Assigned task:
Give back an exact copy of the lines in the records below, from the line that has "volume.registry (Bind vol" through the line that has "Lemma length_append (s1", and nothing besides.
------------------------------------------------
(** X6. The executor is only called as the request says and only where
    the volume allows it: a [Bind] among the calls of a request has the
    request's volume ID, target path, read-only flag and volume context, the
    request asks for no mount access, and the volume is known, staged as
    requested and block accessible; a [Mount] has in addition the
    filesystem type and the mount flags of the request, which asks for no
    block access, and the volume is mount accessible. *)
Theorem executor_called_as_requested req w c :
  c ∈ (publish req w).2 → asRequested req w c.
Proof.
  assert (Hreg : c ∈ registryCalls req → asRequested req w c).
  { unfold registryCalls. rewrite !elem_of_cons, elem_of_nil.
    intros [-> | [-> | []]]; exact I. }
  by_path req w P.
  destruct P as [| | | | | | | | | |vol out w1 H Hex]; try exact Hreg;
    try (rewrite ?elem_of_cons, elem_of_nil; intros Hc;
         repeat destruct Hc as [->|Hc]; by simpl).
  rewrite elem_of_app. intros [Hc|Hc]; [exact (Hreg Hc)|].
  destruct H as (Hid & Hget & Hst & Hgrant).
  unfold executorReturns, executorCall in *.
  destruct (csi.GetBlock (csi.GetVolumeCapability req)) as [b|] eqn:Hb,
    (csi.GetMount (csi.GetVolumeCapability req)) as [m|] eqn:Hm;
    try contradiction; destruct Hex as [Hacc _];
    apply list_elem_of_singleton in Hc; subst c; simpl.
  - rewrite Hm. repeat split. by exists vol.
  - rewrite Hb, Hm. repeat split; [by exists m|by exists vol].
Qed.

(** X7. [NodePublishVolume] does not write the Registry: with [Bind] and
    [Mount] that leave the Registry as it is, the Registry after any
    request, answered with success or with an error, is the Registry
    before. *)
Theorem publish_keeps_registry req w :
  (∀ vol targetPath ro vCtx w0,
     volume.registry (Bind vol targetPath ro vCtx w0).2 = volume.registry w0) →
  (∀ vol targetPath fs flags ro vCtx w0,
     volume.registry (Mount vol targetPath fs flags ro vCtx w0).2
     = volume.registry w0) →
  volume.registry (publish req w).1.2 = volume.registry w.
Proof.
  intros HBind HMount. by_path req w P.
  destruct P as [| | | | | | | | | |vol out w1 H Hex]; try reflexivity.
  unfold executorReturns in Hex.
  destruct (csi.GetBlock _), (csi.GetMount _); try contradiction;
    destruct Hex as [_ Hrun].
  - specialize (HBind vol (csi.GetTargetPath req) (csi.GetReadonly req)
                  (csi.GetVolumeContext req) w).
    by rewrite Hrun in HBind.
  - match type of Hrun with
    | Mount ?a ?b ?c ?d ?e ?f ?g = _ => specialize (HMount a b c d e f g)
    end.
    by rewrite Hrun in HMount.
Qed.

Lemma length_append (s1 s2 : string) :
  String.length (s1 +:+ s2) = (String.length s1 + String.length s2)%nat.
Proof.
  induction s1 as [|a s1 IH]; [reflexivity|].
  change (S (String.length (s1 +:+ s2))
          = S (String.length s1 + String.length s2)).
  by rewrite IH.
Qed.
(** * Mixed-layer box model: constants and forcing series

    A shallow embedding of [src/utils/constants.py] and
    [src/utils/data_input.py].

    The Python code is duck-typed over its numbers: the same function runs on
    Python floats and on numpy arrays of binary64 values.  The embedding keeps
    that shape.  Every function is written once, over an abstract number type
    [F] with the operations the source uses ([Arith] for [+ - * /], integer
    powers and literals, [Elementary] for [np.exp], [np.log], [np.sin], ...).
    Two interpretations are given:

    - [R], exact real arithmetic, with the transcendental functions of the
      Standard Library.  This is the arithmetic the formulas are meant in.
    - [float], IEEE 754 binary64 with round-to-nearest-even, the arithmetic
      Python and numpy run.  Only [Arith] is interpreted there: the kernel
      has no binary64 [exp], [log] or [sin].

    A statement proved for every [F] holds for both.  A statement proved at
    [R] says so, and so does one evaluated at [float]. *)

From Stdlib Require Import ZArith QArith Reals Lra Lia Floats Ascii.
From stdpp Require Import base list strings pretty gmap.

Set Warnings "-inexact-float".

(** ** Numbers *)

(** The arithmetic the source uses on a float (or, element-wise, on an array
    of floats). *)
Class Arith (F : Type) := {
  fadd : F -> F -> F;            (* x + y *)
  fsub : F -> F -> F;            (* x - y *)
  fmul : F -> F -> F;            (* x * y *)
  fdiv : F -> F -> F;            (* x / y *)
  fneg : F -> F;                 (* -x *)
  fpowi : F -> Z -> F;           (* x ** n, n a Python int *)
  fint : Z -> F;                 (* a Python int where a float is expected *)
  flit : Q -> F;                 (* a decimal literal of the source *)
  fis_zero : F -> bool           (* x == 0 *)
}.

(** The numpy functions of one argument, the constant [np.pi], and [**] with
    a float exponent. *)
Class Elementary (F : Type) `{Arith F} := {
  fexp : F -> F;                 (* np.exp *)
  flog : F -> F;                 (* np.log *)
  fsqrt : F -> F;                (* np.sqrt *)
  fsin : F -> F;                 (* np.sin *)
  fpi : F;                       (* np.pi *)
  fpow : F -> F -> F             (* x ** y, y a float *)
}.

Declare Scope num_scope.
Delimit Scope num_scope with num.
Infix "+." := fadd (at level 50, left associativity) : num_scope.
Infix "-." := fsub (at level 50, left associativity) : num_scope.
Infix "*." := fmul (at level 40, left associativity) : num_scope.
Infix "/." := fdiv (at level 40, left associativity) : num_scope.
Infix "**" := fpowi (at level 30, right associativity) : num_scope.
Infix "**." := fpow (at level 30, right associativity) : num_scope.
Notation "# q" := (flit q%Q) (at level 9, q at level 9, format "# q") : num_scope.
Notation "'i#' z" := (fint z%Z) (at level 9, z at level 9, format "'i#' z") : num_scope.
Local Open Scope num_scope.

(** *** Exact real arithmetic *)

Definition R_is_zero (x : R) : bool := if Req_dec_T x 0 then true else false.

#[export] Instance R_arith : Arith R := {|
  fadd := Rplus; fsub := Rminus; fmul := Rmult; fdiv := Rdiv; fneg := Ropp;
  fpowi := powerRZ; fint := IZR; flit := Q2R; fis_zero := R_is_zero
|}.

(** [x ** y] with a float exponent is [exp (y * ln x)], its value for a
    positive base. *)
#[export] Instance R_elementary : Elementary R := {|
  fexp := exp; flog := ln; fsqrt := R_sqrt.sqrt; fsin := sin; fpi := PI; fpow := Rpower
|}.

(** *** IEEE 754 binary64 *)

(** An integer, rounded to the nearest binary64 value (exact below 2^53). *)
Definition float_of_Z (z : Z) : float :=
  SF2Prim (binary_normalize prec emax z 0 false).

(** A decimal literal [n / 10^k].  When [n] and [10^k] are both binary64
    values, as for every literal of the source, the correctly rounded
    quotient is the binary64 value nearest to the literal: what Python's
    parser produces. *)
Definition float_of_Q (q : Q) : float :=
  PrimFloat.div (float_of_Z (Qnum q)) (float_of_Z (Zpos (Qden q))).

(** An integer power by repeated multiplication, as numpy computes
    [x ** 2]; exact whenever the power is a binary64 value, as for
    [20 ** 2] and [20 ** 3] (for other operands the C library's [pow] may
    differ from it in the last bit). *)
Fixpoint float_pow_pos (x : float) (n : nat) : float :=
  match n with
  | O => 1%float
  | S O => x
  | S m => PrimFloat.mul (float_pow_pos x m) x
  end.

Definition float_powi (x : float) (n : Z) : float :=
  match n with
  | Z0 => 1%float
  | Zpos p => float_pow_pos x (Pos.to_nat p)
  | Zneg p => PrimFloat.div 1%float (float_pow_pos x (Pos.to_nat p))
  end.

#[export] Instance binary64_arith : Arith float := {|
  fadd := PrimFloat.add; fsub := PrimFloat.sub; fmul := PrimFloat.mul;
  fdiv := PrimFloat.div; fneg := PrimFloat.opp;
  fpowi := float_powi; fint := float_of_Z; flit := float_of_Q;
  fis_zero := fun x => PrimFloat.eqb x 0%float
|}.

(** ** Exceptions *)

(** The exception classes that can leave the library. *)
Inductive pyexc : Type :=
| ValueError (msg : string)
| IndexError
| KeyError (key : string)
| OSError.

(** Where an exception was raised: by a [raise] statement of this library
    ([Explicit]), or underneath it, by the interpreter, numpy, pandas or
    PyCO2SYS ([Implicit]). *)
Inductive origin : Type := Explicit | Implicit.

Inductive result (A : Type) : Type :=
| Ok (a : A)
| Error (o : origin) (e : pyexc).
Arguments Ok {A} a.
Arguments Error {A} o e.

(** Sequencing: the first exception ends the computation. *)
#[export] Instance result_bind : MBind result := fun A B k r =>
  match r with
  | Ok a => k a
  | Error o e => Error o e
  end.

(** A call into a library below this one: its exceptions pass through. *)
Definition call {A : Type} (r : pyexc + A) : result A :=
  match r with
  | inl e => Error Implicit e
  | inr a => Ok a
  end.

(** [r] is not an exception raised by the library's own code. *)
Definition no_explicit_raise {A : Type} (r : result A) : Prop :=
  match r with
  | Error Explicit _ => False
  | _ => True
  end.

(** ** numpy and the interpreter *)

(** The message of numpy's ValueError for two one-dimensional operands of
    lengths [n] and [m] that cannot be broadcast against each other; it
    names the two shapes and ends in a space. *)
Definition broadcast_message (n m : nat) : string :=
  "operands could not be broadcast together with shapes (" +:+ pretty n
  +:+ ",) (" +:+ pretty m +:+ ",) ".

Section Arrays.
Context {F : Type} `{Arith F}.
------------------------------------------------
Solution to this problem:
     volume.registry (Bind vol targetPath ro vCtx w0).2 = volume.registry w0) →
  (∀ vol targetPath fs flags ro vCtx w0,
     volume.registry (Mount vol targetPath fs flags ro vCtx w0).2
     = volume.registry w0) →
  volume.registry (publish req w).1.2 = volume.registry w.
Proof.
  intros HBind HMount. by_path req w P.
  destruct P as [| | | | | | | | | |vol out w1 H Hex]; try reflexivity.
  unfold executorReturns in Hex.
  destruct (csi.GetBlock _), (csi.GetMount _); try contradiction;
    destruct Hex as [_ Hrun].
  - specialize (HBind vol (csi.GetTargetPath req) (csi.GetReadonly req)
                  (csi.GetVolumeContext req) w).
    by rewrite Hrun in HBind.
  - match type of Hrun with
    | Mount ?a ?b ?c ?d ?e ?f ?g = _ => specialize (HMount a b c d e f g)
    end.
    by rewrite Hrun in HMount.
Qed.

Lemma length_append (s1 s2 : string) :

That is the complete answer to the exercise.